RECORDS TO USE:
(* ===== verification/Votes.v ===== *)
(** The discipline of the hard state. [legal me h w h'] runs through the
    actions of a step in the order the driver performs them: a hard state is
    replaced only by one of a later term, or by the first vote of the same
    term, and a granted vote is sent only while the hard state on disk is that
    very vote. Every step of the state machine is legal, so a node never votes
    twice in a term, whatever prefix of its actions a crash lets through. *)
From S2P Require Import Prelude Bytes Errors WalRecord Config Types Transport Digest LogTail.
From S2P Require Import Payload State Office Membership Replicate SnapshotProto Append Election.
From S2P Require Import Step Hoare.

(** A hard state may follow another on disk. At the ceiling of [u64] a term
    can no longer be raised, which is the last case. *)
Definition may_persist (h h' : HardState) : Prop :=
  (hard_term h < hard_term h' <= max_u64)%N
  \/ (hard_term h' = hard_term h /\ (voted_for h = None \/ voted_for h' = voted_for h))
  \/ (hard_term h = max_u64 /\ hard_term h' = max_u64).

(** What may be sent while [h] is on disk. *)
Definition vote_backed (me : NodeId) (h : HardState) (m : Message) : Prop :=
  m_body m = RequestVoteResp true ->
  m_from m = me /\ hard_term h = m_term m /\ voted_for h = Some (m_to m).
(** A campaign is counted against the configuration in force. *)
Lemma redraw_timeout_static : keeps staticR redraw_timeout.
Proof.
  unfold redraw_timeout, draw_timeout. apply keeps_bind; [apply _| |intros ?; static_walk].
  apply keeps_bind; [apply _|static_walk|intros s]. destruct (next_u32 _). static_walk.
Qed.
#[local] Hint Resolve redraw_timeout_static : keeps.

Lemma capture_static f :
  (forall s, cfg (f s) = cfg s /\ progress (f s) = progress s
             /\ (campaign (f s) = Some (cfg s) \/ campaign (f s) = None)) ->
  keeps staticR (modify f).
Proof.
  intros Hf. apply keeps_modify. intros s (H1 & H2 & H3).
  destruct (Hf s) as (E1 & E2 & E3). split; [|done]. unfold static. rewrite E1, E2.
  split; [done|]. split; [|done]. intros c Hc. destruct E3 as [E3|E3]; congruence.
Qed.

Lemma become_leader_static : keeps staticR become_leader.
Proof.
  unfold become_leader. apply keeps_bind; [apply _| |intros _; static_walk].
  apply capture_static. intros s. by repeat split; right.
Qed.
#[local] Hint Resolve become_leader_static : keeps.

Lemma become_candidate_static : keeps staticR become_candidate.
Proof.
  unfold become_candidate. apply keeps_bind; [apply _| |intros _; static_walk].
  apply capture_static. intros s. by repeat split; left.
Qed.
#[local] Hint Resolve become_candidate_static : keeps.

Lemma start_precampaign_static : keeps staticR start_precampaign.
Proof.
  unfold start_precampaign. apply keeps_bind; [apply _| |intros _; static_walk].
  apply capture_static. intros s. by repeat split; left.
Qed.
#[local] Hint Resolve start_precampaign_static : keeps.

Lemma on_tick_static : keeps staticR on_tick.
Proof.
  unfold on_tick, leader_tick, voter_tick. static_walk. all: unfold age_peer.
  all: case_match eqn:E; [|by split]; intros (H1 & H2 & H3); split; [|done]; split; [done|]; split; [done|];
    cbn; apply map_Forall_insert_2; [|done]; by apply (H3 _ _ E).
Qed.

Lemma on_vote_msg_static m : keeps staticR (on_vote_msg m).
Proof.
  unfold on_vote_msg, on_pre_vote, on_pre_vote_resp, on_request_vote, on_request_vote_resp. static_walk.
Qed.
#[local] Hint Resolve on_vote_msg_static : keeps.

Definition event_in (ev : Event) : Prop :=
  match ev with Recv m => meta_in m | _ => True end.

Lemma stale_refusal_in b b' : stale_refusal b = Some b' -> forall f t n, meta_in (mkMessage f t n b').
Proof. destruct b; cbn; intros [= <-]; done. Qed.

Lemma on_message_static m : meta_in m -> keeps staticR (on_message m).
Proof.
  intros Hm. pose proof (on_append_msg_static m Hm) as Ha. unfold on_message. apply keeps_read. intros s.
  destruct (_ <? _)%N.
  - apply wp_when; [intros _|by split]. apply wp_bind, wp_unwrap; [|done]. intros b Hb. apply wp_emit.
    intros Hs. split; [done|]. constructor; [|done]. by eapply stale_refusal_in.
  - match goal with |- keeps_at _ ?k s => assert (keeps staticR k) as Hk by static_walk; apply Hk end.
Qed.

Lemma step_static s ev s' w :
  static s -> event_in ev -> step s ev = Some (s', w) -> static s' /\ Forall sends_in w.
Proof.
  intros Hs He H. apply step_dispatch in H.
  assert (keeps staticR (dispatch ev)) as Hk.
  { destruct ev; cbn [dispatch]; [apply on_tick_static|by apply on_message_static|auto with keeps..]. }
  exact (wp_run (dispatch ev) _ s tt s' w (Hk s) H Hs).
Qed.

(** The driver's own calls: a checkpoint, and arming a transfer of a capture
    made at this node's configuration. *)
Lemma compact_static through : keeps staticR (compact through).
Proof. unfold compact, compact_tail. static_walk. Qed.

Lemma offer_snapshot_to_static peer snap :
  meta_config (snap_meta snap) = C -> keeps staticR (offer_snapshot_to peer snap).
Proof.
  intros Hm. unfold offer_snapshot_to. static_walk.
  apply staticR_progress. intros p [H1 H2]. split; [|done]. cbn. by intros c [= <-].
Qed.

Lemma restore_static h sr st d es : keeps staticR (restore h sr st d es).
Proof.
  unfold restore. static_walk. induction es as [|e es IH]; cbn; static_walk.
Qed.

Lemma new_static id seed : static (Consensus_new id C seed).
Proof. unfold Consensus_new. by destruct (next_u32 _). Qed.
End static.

TASK DESCRIPTION: Transcribe, exactly and without additions, the lines of the records above, beginning with the line that contains "(** The discipline" and ending with the line that contains "(forall s, cfg", both included.

ANSWER:
(** The discipline of the hard state. [legal me h w h'] runs through the
    actions of a step in the order the driver performs them: a hard state is
    replaced only by one of a later term, or by the first vote of the same
    term, and a granted vote is sent only while the hard state on disk is that
    very vote. Every step of the state machine is legal, so a node never votes
    twice in a term, whatever prefix of its actions a crash lets through. *)
From S2P Require Import Prelude Bytes Errors WalRecord Config Types Transport Digest LogTail.
From S2P Require Import Payload State Office Membership Replicate SnapshotProto Append Election.
From S2P Require Import Step Hoare.

(** A hard state may follow another on disk. At the ceiling of [u64] a term
    can no longer be raised, which is the last case. *)
Definition may_persist (h h' : HardState) : Prop :=
  (hard_term h < hard_term h' <= max_u64)%N
  \/ (hard_term h' = hard_term h /\ (voted_for h = None \/ voted_for h' = voted_for h))
  \/ (hard_term h = max_u64 /\ hard_term h' = max_u64).

(** What may be sent while [h] is on disk. *)
Definition vote_backed (me : NodeId) (h : HardState) (m : Message) : Prop :=
  m_body m = RequestVoteResp true ->
  m_from m = me /\ hard_term h = m_term m /\ voted_for h = Some (m_to m).
(** A campaign is counted against the configuration in force. *)
Lemma redraw_timeout_static : keeps staticR redraw_timeout.
Proof.
  unfold redraw_timeout, draw_timeout. apply keeps_bind; [apply _| |intros ?; static_walk].
  apply keeps_bind; [apply _|static_walk|intros s]. destruct (next_u32 _). static_walk.
Qed.
#[local] Hint Resolve redraw_timeout_static : keeps.

Lemma capture_static f :
  (forall s, cfg (f s) = cfg s /\ progress (f s) = progress s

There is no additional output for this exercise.